Saturday, September 1, 2007

The Second Law

Cleaning up the garage: The curse of the dilettante. Good news? When interests are pursued superficially, you can pack a lot of them into a lifetime. Bad news? Organizing my man-space seems to defy the law of thermodynamics which states that entropy (disorder) always increases. One may argue that local entropy can indeed be decreased, but in the case of my man-space, even a modicum of artificial organization evidently has a profound impact on the Universe which, in it's blind wisdom, insists on forcing the garage back into a more submissive state of chaos.

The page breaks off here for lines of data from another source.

Lemma Rotate_segments tag head w :
  segments (Rotate None tag head w).1.1 = segments w ++ [mkSegment (lastSeq w + 1) tag (encodeRecords head)] /\
  (Rotate None tag head w).2 = true /\ SegmentSize (Rotate None tag head w).1.1 = SegmentSize w.
Proof.
  unfold Rotate, appendLocked. destruct head as [|r head]; [done|]. cbn [fst snd].
  rewrite (write_active_snoc _ _ (segments w) (mkSegment (lastSeq w + 1) tag [])) by done. done.
Qed.

Lemma seqs_min w w' k : seg_Seq <$> segments w' = seg_Seq <$> segments w ->
  (forall s, s ∈ segments w -> k <= seg_Seq s) -> forall s, s ∈ segments w' -> k <= seg_Seq s.
Proof.
  intros He Hall s Hs. apply (list_elem_of_fmap_2 seg_Seq) in Hs. rewrite He in Hs.
  apply list_elem_of_fmap in Hs as (s' & -> & Hs'). by apply Hall.
Qed.

Definition hs_log (hs : option HardState) : list lrec := match hs with Some h => [LHard h] | None => [] end.

Lemma rotate_segments s :
  wal_wf (rs_wal s) -> (forall h, rs_hs s = Some h -> exists r, hardStateRecord h = Some r /\ rec_ok r) ->
  exists w' head, rotateLocked None s = (s <| rs_wal := w' |>, true) /\ wal_wf w' /\
    SegmentSize w' = SegmentSize (rs_wal s) /\
    segments w' = segments (rs_wal s) ++ [mkSegment (lastSeq (rs_wal s) + 1) (rs_lastIndex s + 1) (encodeRecords head)] /\
    Forall rec_ok head /\ Forall2 encodes head (hs_log (rs_hs s)).
Proof.
  intros Hwf Henc. unfold rotateLocked.
  assert (Hhead : exists head, match rs_hs s with None => Some [] | Some hs => r ← hardStateRecord hs; Some [r] end = Some head /\
    Forall rec_ok head /\ Forall2 encodes head (hs_log (rs_hs s))).
  { destruct (rs_hs s) as [h|]; [|exists []; repeat constructor].
    destruct (Henc h eq_refl) as (r & Hrec & Hrok). exists [r]. rewrite Hrec. repeat constructor; done. }
  destruct Hhead as (head & -> & Hok & He).
  destruct (Rotate_segments (rs_lastIndex s + 1) head (rs_wal s)) as (Hsegs & Hb & Hsz').
  pose proof (Rotate_wf None (rs_lastIndex s + 1) head (rs_wal s) Hwf) as Hwf'.
  destruct (Rotate None (rs_lastIndex s + 1) head (rs_wal s)) as [[w' seq] b]. cbn in Hsegs, Hb, Hsz', Hwf'. subst b.
  by exists w', head.
Qed.

Lemma rotate_ok s d : rs_inv s d -> exists s', rotateLocked None s = (s', true) /\ rs_inv s' d.
Proof.
  intros [[Hwf Hsz Hsn Hmin (lss & Hr & Hl)] Hh Hla].
  destruct (rotate_segments s Hwf) as (w' & head & -> & Hwf' & Hsz' & Hsegs & Hok & Henc).
  { rewrite Hh. apply Hl. }
  eexists. split; [reflexivity|]. split; cbn; [|done|done]. split; [done|lia|done| |].
  - rewrite Hsegs. intros s0 [Hs0|Hs0%list_elem_of_singleton]%elem_of_app; [by apply Hmin|]. subst s0. cbn.
    destruct (wf_split _ Hwf) as (init & sl & Hw & _). unfold lastSeq. rewrite Hw, last_snoc.
    pose proof (Hmin sl ltac:(rewrite Hw; set_solver)). lia.
  - rewrite Hsegs. exists (lss ++ [hs_log (d_hs d)]). rewrite Hh in Henc. split.
    + destruct Hr as (rss & Hc & He). exists (rss ++ [head]). split; [|apply Forall2_app; [done|by repeat constructor]].
      apply Forall2_app; [done|]. constructor; [by split|constructor].
    + apply log_ok_rotate; [by apply recs_ok_length| |done|cbn; by rewrite Hla|done].
      rewrite <- (recs_ok_length (segments (rs_wal s)) lss) by done. destruct (wf_split _ Hwf) as (init & s0 & -> & _).
      rewrite length_app. cbn. lia.
Qed.

(** A batch written completely. *)
Lemma disk_ok_append files w m d hs es recs :
  disk_ok files w m d -> rs_save_pre d es -> saveRecords hs es = Some recs -> Forall rec_ok recs ->
  disk_ok files (Append None recs w).1 m (spec_save d hs es).
Proof.
  intros [Hwf Hsz Hsn Hmin (lss & Hr & Hl)] Hpre Hrecs Hok.
  destruct (append_recs_ok w lss recs (slog hs es) Hwf Hr Hok (saveRecords_encodes _ _ _ Hrecs))
    as (lss0 & ls & -> & Hr' & Htags & Hseqs).
  split; [by apply appendLocked_wf|unfold Append; by rewrite append_SegmentSize|done|by eapply seqs_min|].
  exists (lss0 ++ [ls ++ slog hs es]). split; [done|].
  eapply log_ok_save; [by apply recs_ok_length|done|done|done|]. intros h Hhs. by eapply saveRecords_hs.
Qed.

Lemma rs_save_last d hs es e :
  rs_save_pre d es -> last es = Some e -> d_lastIndex (spec_save d hs es) = ent_Index e.
Proof.
  intros Hpre El. rewrite spec_save_last by by apply rs_save_pre_save. destruct es as [|e0 es]; [done|]. cbn [head].
  destruct Hpre as [Hpr Hc]. rewrite last_lookup in El. rewrite (Hc _ _ El). cbn [length pred].
  destruct (N.leb_spec (ent_Index e0 - 1 + lenN (e0 :: es)) (d_snapIndex d)) as [Hle|];
    [rewrite lenN_cons in Hle; lia|]. unfold lenN. cbn [length]. lia.
Qed.

(** The whole of [Save], rotation and collection included. *)
Lemma rs_Save_ok s d hs es recs :
  rs_inv s d -> rs_save_pre d es -> saveRecords hs es = Some recs -> Forall rec_ok recs ->
  exists s', rs_Save None None s hs es = (s', true) /\ rs_inv s' (spec_save d hs es).
Proof.
  intros [Hd Hh Hla] Hpre Hrecs Hok. unfold rs_Save. rewrite Hrecs.
  pose proof (disk_ok_append _ _ _ _ hs es recs Hd Hpre Hrecs Hok) as Hd'.
  assert (Hb : (Append None recs (rs_wal s)).2 = true) by by destruct recs.
  destruct (Append None recs (rs_wal s)) as [w' b]. cbn in Hd', Hb. subst b. cbn [negb].
  match goal with |- context [ShouldRotate (rs_wal ?x)] => set (s1 := x) end.
  assert (Hinv1 : rs_inv s1 (spec_save d hs es)).
  { assert (Hf1 : rs_files s1 = rs_files s /\ rs_wal s1 = w' /\ rs_meta s1 = rs_meta s)
      by (unfold s1; destruct hs, (last es); done).
    destruct Hf1 as (Hf1 & Hw1 & Hm1). split; [by rewrite Hf1, Hw1, Hm1|unfold s1; destruct hs, (last es); cbn; done|].
    destruct (last es) as [e|] eqn:El; [rewrite (rs_save_last _ _ _ e) by done; unfold s1; by destruct hs|].
    apply last_None in El. subst es. unfold s1. by destruct hs. }
  clearbody s1. destruct (ShouldRotate (rs_wal s1)); [|by eexists].
  destruct (rotate_ok s1 _ Hinv1) as (s2 & -> & Hinv2). eexists. split; [done|]. by apply gc_ok.
Qed.

(** *** Snapshots *)

(** The entries in the files, oldest first. *)
Definition logged (w : WAL) : list Entry :=
  omap (fun r => if bool_decide (rec_Type r = recEntry) then unmarshal (rec_Data r) else None)
    (ReadAll collect 0 [] w).1.1.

I mean, what does one do with a tub which contains waxed twine, a USB cable, tripod adaptor for binoculars, intervalometer for firing cable shutter releases, 1000 foot spool of wire for a 1948 recorder, a model T ignition spark coil, antique razor strop, boomerang, giant 12 inch fresnel lens, a hearing device for confessional booths, an empty bottle of Stolichnaya saved for the label which proclaims that it was imported from the USSR (remember the USSR?), an Eveready D battery with an expiration date of March 1942, 2 bottles of Purell, a K and E slide rule, and oh! look at that- the thumbwheel from my digital voice recorder I've been looking all over for. I'm really afraid of touching this stew for fear of upsetting at least the balance of our own Milky Way. There will definitely be some cosmic push-back and I would fully expect to wake up in the morning to find my organizational efforts reversed by the great 19th century physicist, Clausius. So, to heck with it. I'm going to bed.

1 comment:

Bruce Bellingham said...

Waxed Twine? One of my favorite writers! You, too, Norm.